The ordeal wasn’t quite over, however. Although the city had fallen, the citadel was still controlled by the Turks. Bohemond had been wounded in his lone attempt to take it, and (far more seriously) Kerbogha was on his way with an army seventy-five-thousand strong. The first problem was easy enough to deal with. Bohemond built a wall around the citadel to prevent an attack from it, and turned his mind to the defense of his new city. Two days later Kerbogha arrived.
The Crusaders were in a desperate situation. The seven month siege had depleted the city’s food supplies and there had been no time to restock them. The situation was so dire that some knights resorted to slaughtering their own horses for food. To make matters worse, deserters had informed Kerbogha of the situation. He attempted a ferocious assault against the section of walls that Bohemond was defending, and was only beaten back with the greatest difficulty. Well aware that the Crusaders were on the verge of collapse, he settled back into a siege.
Only a miracle could save the trapped Christians now, but fortunately for them, a miracle arrived. A French hermit named Peter Bartholomew claimed that a saint had appeared and revealed to him the site of the Holy Lance – the spear that the centurion had used to pierce Christ’s side. Assisted by the hosts of heaven and led by this powerful relic they could put Kerbogha to flight.
It’s not likely that Bohemond was convinced by this tale, after all he had probably seen the original lance in Constantinople, but he knew the effect it would have on morale, and when Peter dramatically dug beneath the floor of the city’s cathedral and found a rusted piece of metal, he was among the first to declare that it was real. He ordered five days of fasting, and leaving only two hundred men in the city, he marched out behind the lance for an all-out attack.
The sight of the Crusader army, with many of its starving knights stumbling along on foot, was probably more pathetic than terrifying, but despite that, Bohemond’s charge was well timed. Kerbogha’s own alliance was crumbling. Most of his emirs mistrusted him, and feared that success at Antioch would make him too powerful. So when the Crusaders emerged from the city, they chose to desert. Kerbogha’s remaining forces still outnumbered the Crusaders, but they were unnerved by the size of the Crusader force and set fire to the grass between the armies to delay them. The wind blew the smoke in the Turkish faces, and what had started as a tactical withdrawal turned into a rout. Armenian and Syrian herdsmen, meanwhile, seeing the chance for revenge for a decade of oppression, came down from the hills to join the slaughter.

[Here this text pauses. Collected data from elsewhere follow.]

(** The summary is shown before the record is saved, and it reads the
    record more strictly than the merge writes it: from a template whose
    [material_type] is not a mapping, or whose [location] is an empty
    list or another false value, the merge returns a record and the
    summary then raises. *)
Theorem summary_fails_on_template_shape
    (m : gmap string json) (ui : UserInput.t) (rc : string)
    (cd : ConditionalData.t) (now : Clock.datetime) :
  mergeable m ui now = true →
  ∃ out,
    customize_template (JObj m) ui rc cd now = Ok out
    ∧ (mapping_or_missing (m !! "material_type") = false →
       display_summary_fields out = Raise AttributeError)
    ∧ (mapping_or_missing (m !! "material_type") = true →
       m !! "location" = Some (JList []) →
       display_summary_fields out = Raise IndexError)
    ∧ is_ok (display_summary_fields out)
      = mapping_or_missing (m !! "material_type")
        && match m !! "location" with
           | None | Some (JList (_ :: _)) => true
           | Some _ => false
           end.
Proof.
  intros Hm.
  destruct (customize_template_returns m ui rc cd now Hm) as [out Hout].
  exists out. split; [done|].
  destruct (display_summary_after_merge m ui rc cd now out Hout)
    as (r0 & ref & _ & Href & Hs).
  destruct (merged_location m ui rc cd now out Hout) as [Hok Hl].
  rewrite Hs. clear Hs Hout.
  split; [|split].
  - intros Hmt. by destruct (m !! "material_type") as [[]|].
  - intros Hmt Hloc. rewrite Hl, Hloc.
    by destruct (m !! "material_type") as [[]|].
  - rewrite Hl. clear Hl.
    destruct (m !! "material_type") as [[]|]; simpl; try reflexivity;
      destruct (m !! "location") as [[|b|n|x|s|[|[] ?]|o]|];
      simpl in Hok; try discriminate Hok; try reflexivity;
      destruct s; try discriminate Hok; reflexivity.
Qed.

The victory was complete. The Turkish defenders of the citadel had watched the debacle unfold in front of them and knew that all hope was now lost. Much to Bohemond’s gratification they announced that they would only surrender to him personally, sending one last snub to his old rival Raymond of Toulouse who was ill and had been forced to observe the entire thing from the sidelines.

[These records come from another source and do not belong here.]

(** * omnivault-keyring: the keyring Provider, its index and its envelope codec

    A shallow embedding of package [keyring] (the Provider over an OS
    credential store) together with the parts of its collaborators that the
    Provider's behaviour depends on: the native store behind
    [zalando/go-keyring], the [vault.Secret] value and [encoding/json].

    Conventions.
    - A Go [string] is a byte sequence: Rocq's [string] (a list of 8-bit
      [ascii]); the codec works on [list ascii] and byte values in [N].
    - The mutex of the Provider makes every method atomic, so a method is a
      function from the state before to the state after.
    - Everything outside the Provider is in one [World]: the native store, a
      script of the failures the native layer is going to have, the log of the
      native calls made, and the state owned by the [OnIndexError] callback. *)

From Stdlib Require Import String Ascii List NArith Lia Bool.
From stdpp Require Import base option list gmap strings sorting.

Set Warnings "-register-all".

Local Open Scope list_scope.

(** ** Errors *)

(** The [error] values that travel through the package: the sentinel of
    go-keyring, any other failure of the native layer, the errors of
    [encoding/json], the sentinels of package [vault], and [vault.VaultError],
    which wraps a cause with the operation, the path and the provider name. *)
Inductive error : Type :=
  | ErrNotFound
  | ErrNative (msg : string)
  | SyntaxError
  | UnmarshalTypeError
  | UnsupportedTypeError
  | ErrClosed
  | ErrSecretNotFound
  | VaultError (op path provider : string) (cause : error).

(** [errors.Is(err, target)] for a sentinel [target]: follows the [Unwrap]
    chain of [VaultError]. *)
Fixpoint errors_Is (sentinel : error → bool) (err : error) : bool :=
  sentinel err ||
  match err with
  | VaultError _ _ _ cause => errors_Is sentinel cause
  | _ => false
  end.

Definition is_ErrNotFound (e : error) : bool :=
  match e with ErrNotFound => true | _ => false end.
Definition is_ErrClosed (e : error) : bool :=
  match e with ErrClosed => true | _ => false end.
Definition is_ErrSecretNotFound (e : error) : bool :=
  match e with ErrSecretNotFound => true | _ => false end.

Definition vault_NewVaultError (op path provider : string) (err : error) : error :=
  VaultError op path provider err.

(** A value or an error, for the Go functions that return [(T, error)]. *)
Inductive result (A : Type) : Type :=
  | Ok (a : A)
  | Err (e : error).
Arguments Ok {A} a.
Arguments Err {A} e.

(** ** package vault: the secret *)

Module vault.

(** Modelled from the spec: the declaration of [vault.Secret] and
    [vault.Metadata] is in package [vault], outside this repository's
    sources.  The spec's data model gives a secret a primary value, a field
    map and a metadata block of provider name, storage path and tag map. *)
Record Metadata : Type := mkMetadata {
  Provider : string;
  Path : string;
  Tags : gmap string string
}.

Record Secret : Type := mkSecret {
  Value : string;
  Fields : gmap string string;
  Meta : Metadata
}.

Raymond didn’t take the news well. He dug in his heels, refusing to acknowledge Bohemond as master of Antioch. His obstinacy brought the entire crusade to a screeching halt, but there were more than just petty reasons for his stance. Like Bohemond, he wanted to be recognized as the supreme commander of the crusade, and he was shrewd enough to realize that despite any personal distaste for the Byzantines, they were needed if the crusade had any hope of long-term success. Turning over Antioch, one of the empire’s main cities, to Bohemond would permanently sever relations with Constantinople.
The Crusader leaders were evenly split between Bohemond and Raymond, and they dithered for several months, while a typhoid epidemic hit and morale – euphoric after the victory – once again sank. The rank and file didn’t really care which of their leaders got control of Antioch, in fact they hardly cared about Antioch at all. They had signed on to liberate Jerusalem, and the longer they stayed squabbling in Asia Minor, the angrier they became.

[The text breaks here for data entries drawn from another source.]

(** * Password security tool: strength checker and secure generator

    A shallow embedding of [src/checker.py] ([PasswordStrengthChecker]),
    [src/generator.py] ([PasswordGenerator]) and [src/models.py], with the
    properties of the specification stated and proved over it.

    Conventions.
    - A Python [str] is a list of Unicode code points ([pystr]).
    - A Python [int] is a [Z]; [len] and [range] counts are [nat].
    - A Python exception is a value of [exn]; a call that can raise returns
      a [result].
    - The secure random source ([secrets]) is an explicit state [rng]: an
      arbitrary infinite supply of raw draws.  Every theorem about the
      generator quantifies over all supplies, hence over every outcome of
      the random choices. *)

From Stdlib Require Import ZArith NArith QArith Qround Qpower Lia String Ascii List.
From Stdlib Require Import Permutation DecimalString.
From stdpp Require Import base list.

Local Open Scope Z_scope.

(** ** Strings and exceptions *)

Definition codepoint := N.
Definition pystr := list codepoint.

(** A source literal, as the list of its code points. *)
Definition str (s : string) : pystr :=
  List.map N_of_ascii (list_ascii_of_string s).

Inductive exn : Type :=
  | ValueError (msg : string)
  | IndexError (msg : string)
  | OverflowError.

Inductive result (A : Type) : Type :=
  | Ok (a : A)
  | Raise (e : exn).
Arguments Ok {A} a.
Arguments Raise {A} e.

(** ** The random source

    [secrets.choice] and [SystemRandom().shuffle] both draw through
    [_randbelow n], which returns an integer in [0, n).  The state is the
    supply of raw draws still to be consumed. *)

Definition rng := nat -> nat.

Definition M (A : Type) : Type := rng -> result (A * rng).

Definition ret {A} (a : A) : M A := fun s => Ok (a, s).

Definition bind {A B} (m : M A) (k : A -> M B) : M B :=
  fun s => match m s with
           | Ok (a, s') => k a s'
           | Raise e => Raise e
           end.

Definition raise {A} (e : exn) : M A := fun _ => Raise e.

Declare Scope rand_scope.
Delimit Scope rand_scope with rand.
Notation "x <- m ;; k" := (bind m (fun x => k))
  (at level 100, m at next level, right associativity) : rand_scope.
Local Open Scope rand_scope.

Definition randbelow (n : nat) : M nat :=
  fun s => Ok ((s 0 mod n)%nat, fun k => s (S k)).

(** [secrets.choice(seq)]: [seq[randbelow(len(seq))]], [IndexError] on an
    empty sequence. *)
Definition choice {A} (seq : list A) : M A :=
  match seq with
  | [] => raise (IndexError "Cannot choose from an empty sequence")
  | d :: _ => i <- randbelow (List.length seq) ;; ret (nth i seq d)
  end.

(** [[m for _ in range(n)]] *)
Fixpoint replicateM {A} (n : nat) (m : M A) : M (list A) :=
  match n with
  | O => ret []
  | S n' => x <- m ;; xs <- replicateM n' m ;; ret (x :: xs)
  end.

(** [x[i], x[j] = x[j], x[i]] *)
Definition swap {A} (x : list A) (i j : nat) : list A :=
  match x !! i, x !! j with
  | Some xi, Some xj => <[j:=xi]> (<[i:=xj]> x)
  | _, _ => x
  end.

(** [random.shuffle]:
    [for i in reversed(range(1, len(x))): j = randbelow(i + 1); swap].
    [shuffle_from i x] runs the iterations [i, i-1, ..., 1]. *)
Fixpoint shuffle_from {A} (i : nat) (x : list A) : M (list A) :=
  match i with
  | O => ret x
  | S i' => j <- randbelow (i + 1) ;; shuffle_from i' (swap x i j)
  end.

Definition shuffle {A} (x : list A) : M (list A) :=
  shuffle_from (List.length x - 1) x.

(** ** [PasswordGenerator] *)

Module PasswordGenerator.

(** [__init__] *)
Definition lowercase : pystr := str "abcdefghijklmnopqrstuvwxyz".
Definition uppercase : pystr := str "ABCDEFGHIJKLMNOPQRSTUVWXYZ".
Definition digits : pystr := str "0123456789".
Definition symbols : pystr := str "!@#$%^&*()_+-=[]{}|;:,.<>?".

Definition word_list : list pystr := List.map str
  [ "correct"; "horse"; "battery"; "staple"; "mountain"; "river";
    "ocean"; "forest"; "castle"; "dragon"; "wizard"; "knight";
    "phoenix"; "thunder"; "crystal"; "shadow"; "silver"; "golden";
    "mystic"; "ancient"; "cosmic"; "digital"; "quantum"; "stellar";
    "cipher"; "falcon"; "granite"; "harbor"; "island"; "jungle";
    "kingdom"; "lunar"; "nebula"; "orbit"; "prism"; "radar";
    "summit"; "tempest"; "ultraviolet"; "vertex"; "whisper"; "xenon";
    "yellow"; "zenith"; "alpha"; "bravo"; "charlie"; "delta" ]%string.

(** The three failures of the specification's taxonomy, as the code
    raises them. *)
Definition InvalidLength : exn :=
  ValueError "Password length must be at least 8 characters".
Definition NoCharsetSelected : exn :=
  ValueError "At least one character type must be selected".
Definition InvalidWordCount : exn :=
  ValueError "Passphrase must contain at least 3 words".

(** [if flag: password.append(secrets.choice(cls))] *)
Definition append_choice (flag : bool) (cls : pystr) (password : pystr)
  : M pystr :=
  if flag then c <- choice cls ;; ret (password ++ [c]) else ret password.

Definition build_charset
  (use_lowercase use_uppercase use_digits use_symbols : bool) : pystr :=
  let charset := [] in
  let charset := if use_lowercase then charset ++ lowercase else charset in
  let charset := if use_uppercase then charset ++ uppercase else charset in
  let charset := if use_digits then charset ++ digits else charset in
  let charset := if use_symbols then charset ++ symbols else charset in
  charset.

(** [str.capitalize] on the words of [word_list], which are ASCII: the first
    letter to upper case, the others to lower case. *)
Definition ascii_upper (c : codepoint) : codepoint :=
  if ((97 <=? c) && (c <=? 122))%N then (c - 32)%N else c.
Definition ascii_lower (c : codepoint) : codepoint :=
  if ((65 <=? c) && (c <=? 90))%N then (c + 32)%N else c.
Definition capitalize (word : pystr) : pystr :=
  match word with
  | [] => []
  | c :: w => ascii_upper c :: List.map ascii_lower w
  end.

(** [separator.join(words)] *)
Fixpoint join (separator : pystr) (words : list pystr) : pystr :=
  match words with
  | [] => []
  | [w] => w
  | w :: ws => w ++ separator ++ join separator ws
  end.

Definition generate (length : Z)
  (use_lowercase use_uppercase use_digits use_symbols : bool) : M pystr :=
  if length <? 8 then raise InvalidLength else
  let charset :=
    build_charset use_lowercase use_uppercase use_digits use_symbols in
  match charset with
  | [] => raise NoCharsetSelected
  | _ :: _ =>
    password <- append_choice use_lowercase lowercase [] ;;
    password <- append_choice use_uppercase uppercase password ;;
    password <- append_choice use_digits digits password ;;
    password <- append_choice use_symbols symbols password ;;
    let remaining_length := length - Z.of_nat (List.length password) in
    rest <- replicateM (Z.to_nat remaining_length) (choice charset) ;;
    shuffle (password ++ rest)
  end.

Definition generate_passphrase (word_count : Z) (separator : pystr)
  (capitalize_flag : bool) : M pystr :=
  if word_count <? 3 then raise InvalidWordCount else
  selected_words <- replicateM (Z.to_nat word_count) (choice word_list) ;;
  let selected_words :=
    if capitalize_flag then List.map capitalize selected_words
    else selected_words in
  ret (join separator selected_words).

Definition generate_pin (length : Z) : M pystr :=
  replicateM (Z.to_nat length) (choice digits).

Definition generate_multiple (count length : Z)
  (use_lowercase use_uppercase use_digits use_symbols : bool)
  : M (list pystr) :=
  replicateM (Z.to_nat count)
    (generate length use_lowercase use_uppercase use_digits use_symbols).

(** Observations on a generated string: [s.count(c)] and [s.split(c)] for
    a one-character [c]. *)
Definition occurrences (c : codepoint) (s : pystr) : nat :=
  List.length (List.filter (N.eqb c) s).

Fixpoint split_on (c : codepoint) (s : pystr) : list pystr :=
  match s with
  | [] => [[]]
  | x :: s' =>
    if (x =? c)%N then [] :: split_on c s'
    else match split_on c s' with
         | seg :: segs => (x :: seg) :: segs
         | [] => [[x]]
         end
  end.

(** A word with no separator in it, and not empty. *)
Definition sep_free (c : codepoint) (w : pystr) : bool :=
  forallb (fun x => negb (x =? c)%N) w.
Definition word_ok (c : codepoint) (w : pystr) : bool :=
  match w with [] => false | _ :: _ => sep_free c w end.

(** Some character of [s] belongs to the class [cls]. *)
Definition has_char_of (cls s : pystr) : bool :=
  existsb (fun c => existsb (N.eqb c) cls) s.

End PasswordGenerator.

(** ** Python floats

    A finite [float] is IEEE 754 binary64; the model carries its exact
    rational value.  Every arithmetic operation is the exact operation
    followed by rounding to the nearest binary64, ties to even ([RN]).
    Overflow of [RN] is out of reach of the checker: [len(password)] is
    below [2^63] and the logarithm of a charset size is below 7, so [RN]
    is written without the upper exponent bound. *)

Definition pyfloat := Q.

(** [mag x = floor (log2 x)] for [x > 0]. *)
Definition mag (x : Q) : Z :=
  let k := Z.log2 (Qnum x) - Z.log2 (Zpos (Qden x)) in
  if Qle_bool (2 ^ k)%Q x then k else k - 1.

(** The exponent of the last place of a binary64 near [x]: 53 significant
    bits, least exponent [-1074]. *)
Definition fexp (x : Q) : Z := Z.max (mag x - 52) (-1074).

(** Rounding to the nearest integer, ties to even. *)
Definition rhe (x : Q) : Z :=
  let f := Qfloor x in
  match (x - inject_Z f ?= 1 # 2)%Q with
  | Lt => f
  | Gt => f + 1
  | Eq => if Z.even f then f else f + 1
  end.

Definition RN_pos (x : Q) : Q :=
  Qred (inject_Z (rhe (x * 2 ^ (- fexp x))%Q) * 2 ^ fexp x)%Q.

Definition RN (x : Q) : pyfloat :=
  match (x ?= 0)%Q with
  | Eq => 0%Q
  | Gt => RN_pos x
  | Lt => (- RN_pos (- x))%Q
  end.

Definition float_of_int (n : Z) : pyfloat := RN (inject_Z n).
Definition fmul (x y : pyfloat) : pyfloat := RN (x * y)%Q.
Definition fdiv (x y : pyfloat) : pyfloat := RN (x / y)%Q.
Definition Qltb (x y : Q) : bool := negb (Qle_bool y x).

(** [round(x, 2)]: CPython prints the exact value of [x] with two decimals,
    correctly rounded (ties to even), and reads the decimal back. *)
Definition round2 (x : pyfloat) : pyfloat :=
  RN (inject_Z (rhe (x * 100)%Q) / 100)%Q.

(** [int(x)]: truncation toward zero. *)
Definition int_of_float (x : pyfloat) : Z :=
  if Qle_bool 0%Q x then Qfloor x else Qceiling x.

(** [f"{n}"] for an [int]. *)
Definition format_int (n : Z) : string :=
  NilZero.string_of_int (Z.to_int n).

(** ** [models.py] *)

Inductive StrengthLevel : Type :=
  | VERY_WEAK | WEAK | FAIR | GOOD | STRONG | VERY_STRONG.

Definition StrengthLevel_value (l : StrengthLevel) : Z :=
  match l with
  | VERY_WEAK => 0 | WEAK => 1 | FAIR => 2
  | GOOD => 3 | STRONG => 4 | VERY_STRONG => 5
  end.

Record PasswordAnalysis : Type := {
  password : pystr;
  strength : StrengthLevel;
  score : Z;
  entropy : pyfloat;
  feedback : list string;
  time_to_crack : string
}.

(** ** [PasswordStrengthChecker] *)

(** [pattern in s] *)
Fixpoint starts_with (pattern s : pystr) : bool :=
  match pattern, s with
  | [], _ => true
  | _ :: _, [] => false
  | p :: pattern', c :: s' => (p =? c)%N && starts_with pattern' s'
  end.

Fixpoint contains (pattern s : pystr) : bool :=
  starts_with pattern s ||
  match s with
  | [] => false
  | _ :: s' => contains pattern s'
  end.

(** [re.search(r'(.)\1{2,}', s)]: three equal consecutive characters; [.]
    does not match a newline. *)
Fixpoint has_repeat3 (s : pystr) : bool :=
  match s with
  | a :: ((b :: c :: _) as s') =>
    (negb (a =? 10) && (a =? b) && (a =? c))%N || has_repeat3 s'
  | _ => false
  end.

(** The character classes [[a-z]], [[A-Z]], [[0-9]] of the regular
    expressions. *)
Definition in_a_z (c : codepoint) : bool := ((97 <=? c) && (c <=? 122))%N.
Definition in_A_Z (c : codepoint) : bool := ((65 <=? c) && (c <=? 90))%N.
Definition in_0_9 (c : codepoint) : bool := ((48 <=? c) && (c <=? 57))%N.

(** [for pattern in patterns: if pattern in s: ...; break]: the first
    pattern found in [s]. *)
Fixpoint first_match (patterns : list string) (s : pystr) : option string :=
  match patterns with
  | [] => None
  | pattern :: rest =>
    if contains (str pattern) s then Some pattern else first_match rest s
  end.

Module PasswordStrengthChecker.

Finally, with the army reaching the point of mutiny, Raymond and Bohemond came to a compromise. Bohemond would get Antioch and in return he would recognize Raymond as the leader of the crusade. After fifteen months in Antioch, the Crusading army finally marched off, leaving a well-pleased Bohemond behind.
It was his greatest moment of triumph. His aim in joining the crusade had never been to see Jerusalem, it had been to found his own state, and now he had one of the major cities of the Near East under his control. He was in a position to dominate both the lucrative pilgrim trade to Jerusalem, and the nearby Crusader kingdoms that were being established. When he visited the newly-captured Jerusalem a few months later as Prince of Antioch, he was received as the most important regional power, easily securing the election of his own candidate as patriarch.
Unfortunately for Bohemond, his triumph was short lived. The very boldness which had won him his wealth and power, proved his undoing. In the summer of 1100 he left his nephew Tancred as regent of Antioch and marched north with only three hundred men to campaign on the upper Euphrates. Blundering into an ambush he was captured and thrown into a Turkish prison. The emperor Alexius offered to pay his ransom if he was delivered to Constantinople, but Bohemond declined, and was forced to spend three years as a captive until Tancred could raise the funds to free him.
In his absence, Tancred had greatly increased the size of the principality, and as soon as he was free, Bohemond marched south to extend it further, only to be severely defeated again. Antioch was now caught between the twin rocks of Saracen and Byzantine power, and its army was too depleted to hold, much less expand in either direction. Only a massive infusion from Europe could salvage the situation, so in 1105, Bohemond left to drum up support for a new crusade.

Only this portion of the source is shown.